## Task requirements
Using the entries that follow, write out the line containing "Lemma deliver_messages (reports", the line containing "Lemma worker_sends_queue (core", and every line between them, exactly and nothing else.

## Records provided
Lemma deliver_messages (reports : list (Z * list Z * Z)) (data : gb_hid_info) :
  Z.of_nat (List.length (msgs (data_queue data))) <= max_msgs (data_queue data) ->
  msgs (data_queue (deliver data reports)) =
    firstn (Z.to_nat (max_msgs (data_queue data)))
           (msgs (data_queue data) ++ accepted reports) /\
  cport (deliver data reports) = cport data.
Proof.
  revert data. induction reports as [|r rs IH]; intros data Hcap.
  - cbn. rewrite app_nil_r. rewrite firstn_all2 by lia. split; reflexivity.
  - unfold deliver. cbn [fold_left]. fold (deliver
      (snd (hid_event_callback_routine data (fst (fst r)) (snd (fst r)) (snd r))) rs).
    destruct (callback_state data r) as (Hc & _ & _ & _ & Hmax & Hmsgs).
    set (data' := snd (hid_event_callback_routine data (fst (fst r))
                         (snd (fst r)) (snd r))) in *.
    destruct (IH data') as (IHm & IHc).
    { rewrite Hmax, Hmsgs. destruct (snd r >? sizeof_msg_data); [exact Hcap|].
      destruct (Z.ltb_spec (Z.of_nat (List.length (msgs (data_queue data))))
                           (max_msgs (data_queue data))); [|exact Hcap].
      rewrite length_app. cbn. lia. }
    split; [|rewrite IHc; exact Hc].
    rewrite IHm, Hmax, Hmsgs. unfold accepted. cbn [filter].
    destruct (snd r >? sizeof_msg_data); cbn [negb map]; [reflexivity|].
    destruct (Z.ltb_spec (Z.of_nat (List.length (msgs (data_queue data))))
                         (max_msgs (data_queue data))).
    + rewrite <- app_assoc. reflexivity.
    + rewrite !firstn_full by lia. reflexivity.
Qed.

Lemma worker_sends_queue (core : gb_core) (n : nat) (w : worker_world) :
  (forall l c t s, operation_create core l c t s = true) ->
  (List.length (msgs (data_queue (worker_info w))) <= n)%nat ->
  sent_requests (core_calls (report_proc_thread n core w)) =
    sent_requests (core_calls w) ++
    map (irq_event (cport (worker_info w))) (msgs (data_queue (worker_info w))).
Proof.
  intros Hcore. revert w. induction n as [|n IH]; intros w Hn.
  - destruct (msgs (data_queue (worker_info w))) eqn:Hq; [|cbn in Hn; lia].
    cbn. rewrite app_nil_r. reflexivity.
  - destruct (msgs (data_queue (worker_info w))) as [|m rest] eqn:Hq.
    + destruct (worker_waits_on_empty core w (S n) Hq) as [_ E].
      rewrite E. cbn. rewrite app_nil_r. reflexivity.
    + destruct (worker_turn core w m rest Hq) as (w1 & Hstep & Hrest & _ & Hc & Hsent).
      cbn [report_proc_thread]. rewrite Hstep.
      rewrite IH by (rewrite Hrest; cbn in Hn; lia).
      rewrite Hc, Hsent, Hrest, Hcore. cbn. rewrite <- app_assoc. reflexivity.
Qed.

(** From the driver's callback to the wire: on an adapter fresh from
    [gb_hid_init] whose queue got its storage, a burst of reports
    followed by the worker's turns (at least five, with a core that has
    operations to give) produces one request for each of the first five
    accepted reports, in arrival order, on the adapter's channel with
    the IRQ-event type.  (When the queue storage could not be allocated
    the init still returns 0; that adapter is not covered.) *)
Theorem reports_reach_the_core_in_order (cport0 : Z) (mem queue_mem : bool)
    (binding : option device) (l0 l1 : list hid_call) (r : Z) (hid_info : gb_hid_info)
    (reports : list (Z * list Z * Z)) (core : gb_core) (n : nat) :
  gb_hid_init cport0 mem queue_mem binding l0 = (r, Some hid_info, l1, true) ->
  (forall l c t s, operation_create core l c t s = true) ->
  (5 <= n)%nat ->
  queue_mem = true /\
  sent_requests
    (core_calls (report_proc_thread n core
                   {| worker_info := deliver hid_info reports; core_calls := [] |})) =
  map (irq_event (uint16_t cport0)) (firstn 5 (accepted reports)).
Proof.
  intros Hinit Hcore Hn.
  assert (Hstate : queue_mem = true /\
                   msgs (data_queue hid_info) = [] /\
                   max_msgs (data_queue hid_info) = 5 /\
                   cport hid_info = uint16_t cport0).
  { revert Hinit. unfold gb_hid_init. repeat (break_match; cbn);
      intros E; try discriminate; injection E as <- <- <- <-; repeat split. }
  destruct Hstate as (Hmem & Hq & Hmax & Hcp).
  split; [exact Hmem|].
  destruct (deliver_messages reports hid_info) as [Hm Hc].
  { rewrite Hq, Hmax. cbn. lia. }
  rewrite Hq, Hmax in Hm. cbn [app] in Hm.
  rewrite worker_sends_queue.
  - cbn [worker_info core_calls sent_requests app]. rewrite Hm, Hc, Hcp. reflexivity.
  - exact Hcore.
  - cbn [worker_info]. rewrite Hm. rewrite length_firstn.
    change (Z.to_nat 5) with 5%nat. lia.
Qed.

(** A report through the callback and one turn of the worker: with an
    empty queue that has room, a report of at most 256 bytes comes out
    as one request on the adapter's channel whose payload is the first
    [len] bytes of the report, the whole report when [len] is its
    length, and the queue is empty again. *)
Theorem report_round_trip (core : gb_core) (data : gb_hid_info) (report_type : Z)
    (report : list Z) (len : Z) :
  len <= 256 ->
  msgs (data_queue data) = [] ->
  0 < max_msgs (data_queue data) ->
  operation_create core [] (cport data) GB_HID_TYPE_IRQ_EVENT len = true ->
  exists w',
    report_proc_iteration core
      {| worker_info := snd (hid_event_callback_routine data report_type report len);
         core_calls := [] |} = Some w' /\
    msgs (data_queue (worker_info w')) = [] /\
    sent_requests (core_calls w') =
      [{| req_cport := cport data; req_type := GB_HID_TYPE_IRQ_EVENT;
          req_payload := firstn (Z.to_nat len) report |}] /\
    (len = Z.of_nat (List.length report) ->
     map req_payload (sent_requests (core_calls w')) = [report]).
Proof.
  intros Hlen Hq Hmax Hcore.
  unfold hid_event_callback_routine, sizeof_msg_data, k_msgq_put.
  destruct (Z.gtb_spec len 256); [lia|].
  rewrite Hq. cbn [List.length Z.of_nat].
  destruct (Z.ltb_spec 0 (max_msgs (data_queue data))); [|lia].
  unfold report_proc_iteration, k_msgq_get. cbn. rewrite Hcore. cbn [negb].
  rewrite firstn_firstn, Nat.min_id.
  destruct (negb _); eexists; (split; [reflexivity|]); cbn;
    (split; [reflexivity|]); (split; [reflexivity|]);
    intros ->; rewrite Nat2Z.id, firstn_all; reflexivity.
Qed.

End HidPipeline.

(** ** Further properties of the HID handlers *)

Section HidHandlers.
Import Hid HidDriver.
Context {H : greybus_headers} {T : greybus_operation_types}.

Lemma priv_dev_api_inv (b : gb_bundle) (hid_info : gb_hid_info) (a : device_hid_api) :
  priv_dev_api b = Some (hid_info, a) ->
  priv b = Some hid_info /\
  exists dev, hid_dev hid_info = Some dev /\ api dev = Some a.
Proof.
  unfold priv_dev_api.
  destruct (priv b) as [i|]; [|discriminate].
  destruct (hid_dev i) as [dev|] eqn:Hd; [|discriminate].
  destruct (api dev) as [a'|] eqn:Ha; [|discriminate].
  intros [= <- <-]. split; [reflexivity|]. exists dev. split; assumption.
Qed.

...

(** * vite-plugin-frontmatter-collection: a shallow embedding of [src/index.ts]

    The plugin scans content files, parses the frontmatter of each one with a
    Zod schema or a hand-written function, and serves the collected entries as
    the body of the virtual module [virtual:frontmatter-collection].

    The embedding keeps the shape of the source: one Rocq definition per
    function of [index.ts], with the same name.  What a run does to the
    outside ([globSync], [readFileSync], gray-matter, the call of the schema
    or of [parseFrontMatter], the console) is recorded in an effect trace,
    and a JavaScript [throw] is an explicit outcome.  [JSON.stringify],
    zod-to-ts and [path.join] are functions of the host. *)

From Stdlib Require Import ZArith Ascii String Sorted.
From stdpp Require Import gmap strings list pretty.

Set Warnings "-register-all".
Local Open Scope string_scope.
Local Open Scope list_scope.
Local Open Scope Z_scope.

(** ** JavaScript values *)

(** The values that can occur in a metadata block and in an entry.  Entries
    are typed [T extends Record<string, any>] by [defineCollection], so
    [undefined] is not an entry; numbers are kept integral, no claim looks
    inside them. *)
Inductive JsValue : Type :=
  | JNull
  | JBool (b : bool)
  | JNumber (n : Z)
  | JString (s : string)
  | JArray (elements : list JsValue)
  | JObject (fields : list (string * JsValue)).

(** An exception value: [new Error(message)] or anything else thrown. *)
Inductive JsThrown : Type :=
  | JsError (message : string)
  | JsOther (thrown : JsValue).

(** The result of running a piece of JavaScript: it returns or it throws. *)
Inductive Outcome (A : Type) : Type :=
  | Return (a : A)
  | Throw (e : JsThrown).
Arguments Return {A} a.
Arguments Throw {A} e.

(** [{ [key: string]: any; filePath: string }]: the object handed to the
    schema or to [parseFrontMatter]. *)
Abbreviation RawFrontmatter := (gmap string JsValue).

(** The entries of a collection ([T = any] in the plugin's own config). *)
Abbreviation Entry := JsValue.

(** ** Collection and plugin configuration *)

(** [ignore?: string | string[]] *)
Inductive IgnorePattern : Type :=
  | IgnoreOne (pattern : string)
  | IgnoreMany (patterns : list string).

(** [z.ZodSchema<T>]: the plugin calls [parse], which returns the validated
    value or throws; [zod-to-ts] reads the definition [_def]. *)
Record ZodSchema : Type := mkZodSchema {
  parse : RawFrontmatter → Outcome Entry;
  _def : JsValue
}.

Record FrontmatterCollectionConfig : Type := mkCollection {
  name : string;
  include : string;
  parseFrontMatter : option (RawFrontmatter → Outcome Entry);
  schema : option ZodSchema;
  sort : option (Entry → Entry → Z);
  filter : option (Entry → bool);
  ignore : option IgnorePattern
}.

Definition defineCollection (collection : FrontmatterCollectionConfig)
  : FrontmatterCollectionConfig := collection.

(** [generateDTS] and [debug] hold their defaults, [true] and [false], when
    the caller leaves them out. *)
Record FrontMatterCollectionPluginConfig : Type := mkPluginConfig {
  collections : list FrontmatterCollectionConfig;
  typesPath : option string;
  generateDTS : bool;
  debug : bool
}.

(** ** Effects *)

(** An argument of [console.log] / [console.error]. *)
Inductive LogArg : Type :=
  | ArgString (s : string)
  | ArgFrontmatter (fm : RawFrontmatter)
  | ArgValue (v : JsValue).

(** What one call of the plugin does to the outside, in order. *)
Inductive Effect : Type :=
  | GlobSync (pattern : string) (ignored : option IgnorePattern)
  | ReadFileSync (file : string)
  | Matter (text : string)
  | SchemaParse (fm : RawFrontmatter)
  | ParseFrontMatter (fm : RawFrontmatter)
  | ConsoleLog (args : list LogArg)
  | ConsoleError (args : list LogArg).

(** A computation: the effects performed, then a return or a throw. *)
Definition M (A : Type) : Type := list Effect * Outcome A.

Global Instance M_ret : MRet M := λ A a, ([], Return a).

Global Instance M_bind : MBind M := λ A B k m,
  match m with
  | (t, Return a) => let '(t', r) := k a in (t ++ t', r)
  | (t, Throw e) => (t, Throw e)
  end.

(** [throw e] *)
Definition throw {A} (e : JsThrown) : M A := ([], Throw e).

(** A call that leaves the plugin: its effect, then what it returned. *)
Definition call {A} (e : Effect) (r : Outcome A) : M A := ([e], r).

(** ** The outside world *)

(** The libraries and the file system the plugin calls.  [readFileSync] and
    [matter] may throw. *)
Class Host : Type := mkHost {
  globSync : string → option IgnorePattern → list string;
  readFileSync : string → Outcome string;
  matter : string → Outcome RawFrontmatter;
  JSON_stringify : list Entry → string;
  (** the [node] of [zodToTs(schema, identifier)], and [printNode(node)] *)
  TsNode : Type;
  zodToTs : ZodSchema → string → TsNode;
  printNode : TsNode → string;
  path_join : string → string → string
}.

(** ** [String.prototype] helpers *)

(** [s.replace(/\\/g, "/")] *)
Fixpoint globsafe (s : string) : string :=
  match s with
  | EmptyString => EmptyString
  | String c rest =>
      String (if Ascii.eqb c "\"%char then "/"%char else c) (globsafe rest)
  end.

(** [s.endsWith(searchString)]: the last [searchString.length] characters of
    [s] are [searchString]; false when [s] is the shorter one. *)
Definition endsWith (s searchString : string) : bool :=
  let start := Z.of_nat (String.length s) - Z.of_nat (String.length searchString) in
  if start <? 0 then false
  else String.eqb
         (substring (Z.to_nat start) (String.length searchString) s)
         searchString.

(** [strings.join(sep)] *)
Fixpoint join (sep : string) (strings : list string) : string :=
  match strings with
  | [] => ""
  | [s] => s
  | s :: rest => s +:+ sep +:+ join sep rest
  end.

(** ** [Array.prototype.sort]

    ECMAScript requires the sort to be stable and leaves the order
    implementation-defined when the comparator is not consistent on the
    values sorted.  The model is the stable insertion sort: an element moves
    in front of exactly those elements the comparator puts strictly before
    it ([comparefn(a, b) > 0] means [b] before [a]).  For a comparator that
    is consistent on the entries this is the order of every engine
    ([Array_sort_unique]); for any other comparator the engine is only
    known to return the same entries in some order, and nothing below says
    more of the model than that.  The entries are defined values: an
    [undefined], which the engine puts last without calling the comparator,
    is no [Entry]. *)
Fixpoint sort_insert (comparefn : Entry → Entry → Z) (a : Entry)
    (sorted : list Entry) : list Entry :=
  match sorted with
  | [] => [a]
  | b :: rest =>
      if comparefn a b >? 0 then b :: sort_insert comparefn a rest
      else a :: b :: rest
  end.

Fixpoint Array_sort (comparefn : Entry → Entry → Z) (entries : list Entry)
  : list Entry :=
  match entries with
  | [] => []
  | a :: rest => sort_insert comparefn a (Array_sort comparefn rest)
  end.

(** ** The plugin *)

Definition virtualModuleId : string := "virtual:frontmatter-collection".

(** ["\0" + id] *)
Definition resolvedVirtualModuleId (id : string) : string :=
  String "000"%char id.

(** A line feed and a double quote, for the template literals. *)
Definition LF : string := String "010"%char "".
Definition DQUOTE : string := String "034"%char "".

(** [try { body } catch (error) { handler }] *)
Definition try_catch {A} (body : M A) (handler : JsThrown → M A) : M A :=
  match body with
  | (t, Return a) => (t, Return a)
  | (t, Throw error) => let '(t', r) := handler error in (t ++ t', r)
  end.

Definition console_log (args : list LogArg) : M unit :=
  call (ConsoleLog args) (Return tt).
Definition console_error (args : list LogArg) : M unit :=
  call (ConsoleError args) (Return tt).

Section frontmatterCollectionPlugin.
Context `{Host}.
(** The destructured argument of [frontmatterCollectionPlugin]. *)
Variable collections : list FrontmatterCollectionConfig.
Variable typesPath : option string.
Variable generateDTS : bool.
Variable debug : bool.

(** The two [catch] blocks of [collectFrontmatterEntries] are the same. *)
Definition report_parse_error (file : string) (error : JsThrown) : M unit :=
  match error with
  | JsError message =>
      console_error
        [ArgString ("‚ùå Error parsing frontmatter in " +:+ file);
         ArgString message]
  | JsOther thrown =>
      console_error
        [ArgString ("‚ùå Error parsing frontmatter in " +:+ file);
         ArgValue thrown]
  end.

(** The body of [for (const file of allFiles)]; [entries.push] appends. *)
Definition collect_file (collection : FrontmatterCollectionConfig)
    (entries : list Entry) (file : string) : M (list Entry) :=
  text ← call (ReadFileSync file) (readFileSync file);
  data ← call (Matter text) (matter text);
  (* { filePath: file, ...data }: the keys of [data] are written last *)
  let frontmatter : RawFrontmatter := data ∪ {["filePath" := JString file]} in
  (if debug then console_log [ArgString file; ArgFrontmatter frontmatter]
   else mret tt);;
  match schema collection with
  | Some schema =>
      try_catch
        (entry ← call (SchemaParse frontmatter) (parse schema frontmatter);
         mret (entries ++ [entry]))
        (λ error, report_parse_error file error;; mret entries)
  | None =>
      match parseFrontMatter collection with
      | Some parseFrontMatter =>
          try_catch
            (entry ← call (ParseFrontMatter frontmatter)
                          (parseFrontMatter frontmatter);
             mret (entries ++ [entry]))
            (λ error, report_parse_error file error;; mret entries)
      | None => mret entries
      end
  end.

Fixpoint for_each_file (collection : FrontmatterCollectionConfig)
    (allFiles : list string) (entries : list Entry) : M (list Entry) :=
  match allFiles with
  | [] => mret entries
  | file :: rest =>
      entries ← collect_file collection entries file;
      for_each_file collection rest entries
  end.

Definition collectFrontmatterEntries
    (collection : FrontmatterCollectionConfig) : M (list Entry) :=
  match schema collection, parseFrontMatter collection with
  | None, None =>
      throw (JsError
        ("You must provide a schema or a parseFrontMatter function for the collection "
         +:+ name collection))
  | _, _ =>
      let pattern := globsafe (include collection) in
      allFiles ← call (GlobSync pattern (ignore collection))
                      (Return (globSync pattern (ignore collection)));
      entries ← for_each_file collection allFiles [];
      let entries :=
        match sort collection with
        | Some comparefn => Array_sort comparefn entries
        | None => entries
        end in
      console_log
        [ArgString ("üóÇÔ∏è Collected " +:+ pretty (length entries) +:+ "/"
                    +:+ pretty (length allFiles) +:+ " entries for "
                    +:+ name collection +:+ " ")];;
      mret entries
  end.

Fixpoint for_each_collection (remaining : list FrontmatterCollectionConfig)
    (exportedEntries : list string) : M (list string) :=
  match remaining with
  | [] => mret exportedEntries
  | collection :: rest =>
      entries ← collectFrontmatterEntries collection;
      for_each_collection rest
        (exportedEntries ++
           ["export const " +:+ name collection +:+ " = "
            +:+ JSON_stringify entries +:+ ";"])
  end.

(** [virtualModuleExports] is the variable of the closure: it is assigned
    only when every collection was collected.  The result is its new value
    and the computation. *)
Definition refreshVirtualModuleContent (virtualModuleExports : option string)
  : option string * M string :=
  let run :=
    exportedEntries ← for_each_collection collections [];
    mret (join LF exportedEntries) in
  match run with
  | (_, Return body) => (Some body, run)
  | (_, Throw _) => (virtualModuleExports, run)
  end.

## Problem solution
Lemma deliver_messages (reports : list (Z * list Z * Z)) (data : gb_hid_info) :
  Z.of_nat (List.length (msgs (data_queue data))) <= max_msgs (data_queue data) ->
  msgs (data_queue (deliver data reports)) =
    firstn (Z.to_nat (max_msgs (data_queue data)))
           (msgs (data_queue data) ++ accepted reports) /\
  cport (deliver data reports) = cport data.
Proof.
  revert data. induction reports as [|r rs IH]; intros data Hcap.
  - cbn. rewrite app_nil_r. rewrite firstn_all2 by lia. split; reflexivity.
  - unfold deliver. cbn [fold_left]. fold (deliver
      (snd (hid_event_callback_routine data (fst (fst r)) (snd (fst r)) (snd r))) rs).
    destruct (callback_state data r) as (Hc & _ & _ & _ & Hmax & Hmsgs).
    set (data' := snd (hid_event_callback_routine data (fst (fst r))
                         (snd (fst r)) (snd r))) in *.
    destruct (IH data') as (IHm & IHc).
    { rewrite Hmax, Hmsgs. destruct (snd r >? sizeof_msg_data); [exact Hcap|].
      destruct (Z.ltb_spec (Z.of_nat (List.length (msgs (data_queue data))))
                           (max_msgs (data_queue data))); [|exact Hcap].
      rewrite length_app. cbn. lia. }
    split; [|rewrite IHc; exact Hc].
    rewrite IHm, Hmax, Hmsgs. unfold accepted. cbn [filter].
    destruct (snd r >? sizeof_msg_data); cbn [negb map]; [reflexivity|].
    destruct (Z.ltb_spec (Z.of_nat (List.length (msgs (data_queue data))))
                         (max_msgs (data_queue data))).
    + rewrite <- app_assoc. reflexivity.
    + rewrite !firstn_full by lia. reflexivity.
Qed.

Lemma worker_sends_queue (core : gb_core) (n : nat) (w : worker_world) :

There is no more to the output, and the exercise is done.